Can you quote exactly the stretch of lines from the one with "destruct r as [[b Q]|e]; simpl; [now apply" through the final line of the material, both ends included?

※

(** The body of the [map] callback of [toggleLikeOptimistic]. *)
Definition toggleOne (payload : string) (vacation : VacationModel) : VacationModel :=
  if negb (String.eqb (_id vacation) payload) then vacation
  else
    let isLikedByMe := negb (truthy (likedByMe vacation)) in
    let nextLikesCount :=
      Z.max 0 (default 0 (likesCount vacation) + (if isLikedByMe then 1 else -1)) in
    {| _id := _id vacation;
       destination := destination vacation;
       description := description vacation;
       startDate := startDate vacation;
       endDate := endDate vacation;
       price := price vacation;
       likesCount := Some nextLikesCount;
       likedByMe := Some isLikedByMe;
       imageUrl := imageUrl vacation |}.

Definition toggleLikeOptimistic (state : list VacationModel) (payload : string)
  : list VacationModel :=
  map (toggleOne payload) state.

End VacationSlice.

(** Services/VacationService.ts, the like/unlike flow. *)
Module VacationService.

(** The two calls [toggleLike] can issue, with the vacation id of the URL. *)
Inductive Call :=
| AxiosDelete (id : string)
| AxiosPost (id : string).

(** What the network answers: the updated vacation, or a failure. *)
Definition Network := Call -> option VacationModel.

Inductive Outcome :=
| Resolved
| Rejected (message : string).

Definition toggleLike (net : Network) (vacations : list VacationModel) (id : string)
  : Outcome * list VacationModel :=
  let wasLiked :=
    match List.find (fun v => String.eqb (_id v) id) vacations with
    | Some v => truthy (likedByMe v)
    | None => false
    end in
  let optimistic := VacationSlice.toggleLikeOptimistic vacations id in
  match net (if wasLiked then AxiosDelete id else AxiosPost id) with
  | Some updated => (Resolved, VacationSlice.updateVacation optimistic updated)
  | None => (Rejected "Failed to toggle like",
             VacationSlice.toggleLikeOptimistic optimistic id)
  end.

End VacationService.

(** Utils/Date.ts, the two tests on a date range.  A date given as a
    string or a [Date] is the time value it converts to, [None] when it is
    no valid date; a comparison with an invalid date is false. *)
Module DateUtils.

Definition isActiveNow (now : Z) (start finish : option Z) : bool :=
  match start, finish with
  | Some s, Some e => (s <=? now)%Z && (now <=? e)%Z
  | _, _ => false
  end.

Definition isUpcoming (now : Z) (start : option Z) : bool :=
  match start with
  | Some s => (now <? s)%Z
  | None => false
  end.

End DateUtils.

(** Utils/Slideshow.ts, the Fisher-Yates shuffle.  [draw i] is the value of
    [Math.floor(Math.random() * (i + 1))] in the iteration with index [i]. *)
Module Slideshow.

(** The destructuring swap of the two elements at [i] and [j]; both indices
    are in range when the loop runs. *)
Definition swap {T} (a : list T) (i j : nat) : list T :=
  match a !! i, a !! j with
  | Some x, Some y => <[j := x]> (<[i := y]> a)
  | _, _ => a
  end.

(** The loop, from index [i] down to 1. *)
Fixpoint shuffleFrom {T} (draw : nat -> nat) (i : nat) (a : list T) : list T :=
  match i with
  | O => a
  | S k => shuffleFrom draw k (swap a (S k) (draw (S k)))
  end.

Definition shuffle {T} (draw : nat -> nat) (arr : list T) : list T :=
  shuffleFrom draw (length arr - 1) arr.

End Slideshow.

(** Utils/Interceptor.ts, the request interceptor: the header it sets from
    the token of the local storage ([None] when there is no token). *)
Module Interceptor.

Definition onRequest (token : option string) (authorization : option string)
  : option string :=
  match token with
  | Some t => if String.eqb t "" then authorization else Some ("Bearer " ++ t)
  | None => authorization
  end.
Lemma face_in_bounds_shift (k n : nat) (f : Face) :
  face_in_bounds n f -> face_in_bounds (k + n) (shift_face k f).
Proof. destruct f as [[a b] c]. simpl. lia. Qed.

Lemma patch_wf_empty : patch_wf empty_patch.
Proof. constructor. Qed.

Lemma patch_wf_app (P Q : Patch) :
  patch_wf P -> patch_wf Q -> patch_wf (patch_app P Q).
Proof.
  unfold patch_wf, patch_app. simpl. intros HP HQ.
  rewrite length_app. apply Forall_app. split.
  - eapply Forall_impl; [|exact HP]. intros f. apply face_in_bounds_mono. lia.
  - apply Forall_map. eapply Forall_impl; [|exact HQ].
    intros f. apply face_in_bounds_shift.
Qed.

Lemma patch_wf_concat (l : list Patch) :
  Forall patch_wf l -> patch_wf (patch_concat l).
Proof.
  induction 1 as [|P ps HP _ IH]; simpl.
  - apply patch_wf_empty.
  - now apply patch_wf_app.
Qed.

Lemma emit_patch_in_bounds (P : Patch) (st : MeshState) :
  faces_in_bounds st -> patch_wf P -> faces_in_bounds (emit_patch P st).
Proof.
  unfold faces_in_bounds, patch_wf, emit_patch. simpl. intros Hst HP.
  rewrite length_app. apply Forall_app. split.
  - eapply Forall_impl; [|exact Hst]. intros f. apply face_in_bounds_mono. lia.
  - apply Forall_map. eapply Forall_impl; [|exact HP].
    intros f. apply face_in_bounds_shift.
Qed.

Lemma quad_patch_wf (p1 p2 p3 p4 : Point3) (flip : bool) :
  patch_wf (quad_patch p1 p2 p3 p4 flip).
Proof.
  unfold patch_wf, quad_patch. destruct flip; simpl;
    repeat constructor; lia.
Qed.

Lemma fan_patch_wf (center : Point3) (prs : list (Point3 * Point3)) :
  patch_wf (fan_patch center prs).
Proof.
  unfold patch_wf, fan_patch. simpl. apply Forall_map, Forall_forall.
  intros j Hj. apply in_seq in Hj.
  assert (Hlen : length (flat_map (fun pr : Point3 * Point3 => [fst pr; snd pr]) prs)
                 = (2 * length prs)%nat).
  { clear. induction prs as [|pr prs IH]; simpl; [reflexivity | rewrite IH; lia]. }
  rewrite Hlen. simpl. lia.
Qed.

(** ** What the builders write *)

Lemma writes_ret {A : Type} (a : A) : writes (mret a) (Ok (a, empty_patch)).
Proof. intros st. unfold mret. now rewrite emit_patch_empty. Qed.

Lemma writes_lift {A : Type} (r : result A) :
  writes (lift r)
         (match r with Ok a => Ok (a, empty_patch) | Raise e => Raise e end).
Proof. intros st. unfold lift. destruct r; [now rewrite emit_patch_empty | reflexivity]. Qed.

Lemma writes_lift_ok {A : Type} (r : result A) (a : A) :
  r = Ok a -> writes (lift r) (Ok (a, empty_patch)).
Proof. intros ->. apply (writes_lift (Ok a)). Qed.

Lemma writes_bind {A B : Type} (m : builder A) (k : A -> builder B)
      (a : A) (P : Patch) (r : result (B * Patch)) :
  writes m (Ok (a, P)) -> writes (k a) r ->
  writes (mbind m k) (then_patch P r).
Proof.
  intros Hm Hk st. unfold mbind. rewrite Hm, Hk.
  destruct r as [[b Q]|e]; simpl; [now rewrite emit_patch_app | reflexivity].
Qed.

Lemma writes_bind_raise {A B : Type} (m : builder A) (k : A -> builder B)
      (e : PyError) :
  writes m (Raise e) -> writes (mbind m k) (Raise e).
Proof. intros Hm st. unfold mbind. now rewrite Hm. Qed.

Lemma writes_ext {A : Type} (m : builder A) (r r' : result (A * Patch)) :
  r = r' -> writes m r -> writes m r'.
Proof. now intros ->. Qed.

Lemma writes_fun {A : Type} (m : builder A) (r r' : result (A * Patch)) :
  writes m r -> writes m r' ->
  match r, r' with
  | Ok (a, P), Ok (b, Q) => a = b /\ P = Q
  | Raise e, Raise e' => e = e'
  | _, _ => False
  end.
Proof.
  intros H H'. specialize (H empty_mesh_state). specialize (H' empty_mesh_state).
  rewrite H in H'. destruct r as [[a [vs fs]]|e], r' as [[b [ws gs]]|e'];
    try discriminate; try now inversion H'.
  unfold emit_patch in H'. simpl in H'. inversion H' as [[Ha Hv Hf]].
  split; [reflexivity|]. f_equal.
  clear - Hf. revert gs Hf. induction fs as [|f fs IH]; intros [|g gs] Hf;
    try discriminate; [reflexivity|].
  simpl in Hf. inversion Hf as [[Hfg Hrest]].
  rewrite !shift_face_0 in Hfg. subst g. f_equal. now apply IH.
Qed.

Lemma writes_for_each {A : Type} (l : list A) (body : A -> builder unit)
      (rs : A -> result (unit * Patch)) :
  (forall x, In x l -> writes (body x) (rs x)) ->
  writes (for_each l body) (for_each_result l rs).
Proof.
  induction l as [|x xs IH]; intros H; simpl.
  - apply writes_ret.
  - pose proof (H x (or_introl eq_refl)) as Hx.
    destruct (rs x) as [[[] P]|e].
    + eapply writes_bind; [exact Hx|]. apply IH. intros y Hy. apply H. now right.
    + now apply writes_bind_raise.
Qed.

Lemma for_each_result_ok {A : Type} (l : list A)
      (rs : A -> result (unit * Patch)) (f : A -> Patch) :
  (forall x, In x l -> rs x = Ok (tt, f x)) ->
  for_each_result l rs = Ok (tt, patch_concat (map f l)).
Proof.
  induction l as [|x xs IH]; intros H; simpl.
  - reflexivity.
  - rewrite (H x (or_introl eq_refl)).
    rewrite IH by (intros y Hy; apply H; now right). reflexivity.
Qed.

Lemma add_quad_writes (p1 p2 p3 p4 : Point3) (flip : bool) :
  writes (add_quad p1 p2 p3 p4 flip) (Ok (tt, quad_patch p1 p2 p3 p4 flip)).
Proof.
  intros [vs fs]. unfold add_quad, mbind, len_vertices, extend_vertices,
    append_face, emit_patch, quad_patch. simpl.
  destruct flip; simpl; rewrite <- app_assoc; simpl;
    rewrite Nat.add_0_r; reflexivity.
Qed.

Lemma flat_pairs_length (prs : list (Point3 * Point3)) :
  length (flat_map (fun pr : Point3 * Point3 => [fst pr; snd pr]) prs)
  = (2 * length prs)%nat.
Proof. induction prs as [|pr prs IH]; simpl; [reflexivity | rewrite IH; lia]. Qed.

(** The loop of an apex fan, from any state: the faces name the center by
    its absolute position [idx_c]. *)
Lemma apex_fan_loop (segs : Z) (idx_c : nat) (ring : list Point3) (l : list nat) :
  forall st,
    for_each l (fun i =>
      mbind len_vertices (fun idx_o1 =>
      mbind (lift (py_index ring i)) (fun r_i =>
      mbind (lift (py_index ring (next_index i segs))) (fun r_n =>
      mbind (extend_vertices [r_i; r_n]) (fun _ =>
      append_face (idx_c, idx_o1, (idx_o1 + 1)%nat)))))) st
    = match mapM (fun i : nat =>
                    rbind (py_index ring i) (fun a =>
                    rbind (py_index ring (next_index i segs)) (fun b =>
                    Ok (a, b)))) l with
      | Ok prs =>
          Ok (tt, mkMeshState
                    (all_vertices st ++ flat_map (fun pr => [fst pr; snd pr]) prs)
                    (all_faces st
                       ++ map (fun j => (idx_c,
                                         length (all_vertices st) + 2 * j,
                                         length (all_vertices st) + 2 * j + 1)%nat)
                              (seq 0 (length prs))))
      | Raise e => Raise e
      end.
Proof.
  induction l as [|i l IH]; intros [vs fs]; simpl.
  - unfold mret. now rewrite !app_nil_r.
  - unfold mbind at 1 2 3. unfold len_vertices at 1. simpl.
    destruct (py_index ring i) as [a|e]; simpl; [|reflexivity].
    unfold mbind at 1. 
    destruct (py_index ring (next_index i segs)) as [b|e]; simpl; [|reflexivity].
    unfold mbind at 1. simpl. rewrite IH. simpl.
    destruct (mapM _ l) as [prs|e]; [|reflexivity].
    simpl. rewrite <- !app_assoc. simpl. do 3 f_equal.
    rewrite Nat.add_0_r. f_equal. f_equal.
    rewrite <- seq_shift, map_map. apply map_ext. intros j.
    rewrite length_app. simpl. apply f_equal2; [apply f_equal2|]; lia.
Qed.

Lemma apex_fan_writes (segs : Z) (center : Point3) (ring : list Point3) :
  writes (apex_fan segs center ring)
         (match ring_pairs segs ring with
          | Ok prs => Ok (tt, fan_patch center prs)
          | Raise e => Raise e
          end).
Proof.
  intros [vs fs]. unfold apex_fan.
  unfold mbind at 1 2. unfold len_vertices at 1, extend_vertices at 1. simpl.
  rewrite apex_fan_loop. unfold ring_pairs. simpl.
  destruct (mapM _ (range segs)) as [prs|e]; [|reflexivity].
  unfold emit_patch, fan_patch. simpl. rewrite <- app_assoc. simpl.
  rewrite map_map.
  replace (map (fun x : nat => shift_face (length vs) (0, S (x + (x + 0)), S (S (x + (x + 0))))%nat)
               (seq 0 (length prs)))
    with (map (fun j : nat => (length vs, length (vs ++ [center]) + (j + (j + 0)),
                               length (vs ++ [center]) + (j + (j + 0)) + 1)%nat)
              (seq 0 (length prs))); [reflexivity|].
  apply map_ext. intros j.
  rewrite length_app. simpl. apply f_equal2; [apply f_equal2|]; lia.
Qed.

(** ** Every builder of the generator is patchy *)

Lemma patchy_ret {A : Type} (a : A) : patchy (mret a).
Proof. exists (Ok (a, empty_patch)). split; [apply writes_ret | apply patch_wf_empty]. Qed.

Lemma patchy_lift {A : Type} (r : result A) : patchy (lift r).
Proof.
  eexists. split; [apply writes_lift|]. destruct r; [apply patch_wf_empty | exact I].
Qed.

Lemma patchy_bind {A B : Type} (m : builder A) (k : A -> builder B) :
  patchy m -> (forall a, patchy (k a)) -> patchy (mbind m k).
Proof.
  intros [[[a P]|e] [Hm HP]] Hk.
  - destruct (Hk a) as [r [Hr Hwf]].
    exists (then_patch P r). split; [now apply writes_bind with (a := a)|].
    destruct r as [[b Q]|e]; simpl; [now apply patch_wf_app | exact I].
  - exists (Raise e). split; [now apply writes_bind_raise | exact I].
Qed.

Lemma patchy_for_each {A : Type} (l : list A) (body : A -> builder unit) :
  (forall x, patchy (body x)) -> patchy (for_each l body).
Proof.
  intros H. induction l as [|x xs IH]; simpl.
  - apply patchy_ret.
  - apply patchy_bind; [apply H | intros _; exact IH].
Qed.

Lemma patchy_add_quad (p1 p2 p3 p4 : Point3) (flip : bool) :
  patchy (add_quad p1 p2 p3 p4 flip).
Proof. eexists. split; [apply add_quad_writes | apply quad_patch_wf]. Qed.

Lemma patchy_apex_fan (segs : Z) (center : Point3) (ring : list Point3) :
  patchy (apex_fan segs center ring).
Proof.
  eexists. split; [apply apex_fan_writes|].
  destruct (ring_pairs segs ring); [apply fan_patch_wf | exact I].
Qed.

Create HintDb patchy.

#[local] Hint Resolve patchy_ret patchy_lift patchy_add_quad patchy_apex_fan
  : patchy.

(** Walks down a builder made of binds, loops and conditionals. *)
Ltac patchy_step :=
  match goal with
  | |- patchy (mbind _ _) => apply patchy_bind; [|intros ?]
  | |- patchy (for_each _ _) => apply patchy_for_each; intros ?
  | |- patchy (if ?c then _ else _) => destruct c
  | |- patchy (match ?x with _ => _ end) => destruct x
  | |- patchy _ => solve [auto with patchy]
  end.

※

• **Task response**
    destruct r as [[b Q]|e]; simpl; [now apply patch_wf_app | exact I].
  - exists (Raise e). split; [now apply writes_bind_raise | exact I].
Qed.

Lemma patchy_for_each {A : Type} (l : list A) (body : A -> builder unit) :
  (forall x, patchy (body x)) -> patchy (for_each l body).
Proof.
  intros H. induction l as [|x xs IH]; simpl.
  - apply patchy_ret.
  - apply patchy_bind; [apply H | intros _; exact IH].
Qed.

Lemma patchy_add_quad (p1 p2 p3 p4 : Point3) (flip : bool) :
  patchy (add_quad p1 p2 p3 p4 flip).
Proof. eexists. split; [apply add_quad_writes | apply quad_patch_wf]. Qed.

Lemma patchy_apex_fan (segs : Z) (center : Point3) (ring : list Point3) :
  patchy (apex_fan segs center ring).
Proof.
  eexists. split; [apply apex_fan_writes|].
  destruct (ring_pairs segs ring); [apply fan_patch_wf | exact I].
Qed.

Create HintDb patchy.

#[local] Hint Resolve patchy_ret patchy_lift patchy_add_quad patchy_apex_fan
  : patchy.

(** Walks down a builder made of binds, loops and conditionals. *)
Ltac patchy_step :=
  match goal with
  | |- patchy (mbind _ _) => apply patchy_bind; [|intros ?]
  | |- patchy (for_each _ _) => apply patchy_for_each; intros ?
  | |- patchy (if ?c then _ else _) => destruct c
  | |- patchy (match ?x with _ => _ end) => destruct x
  | |- patchy _ => solve [auto with patchy]
  end.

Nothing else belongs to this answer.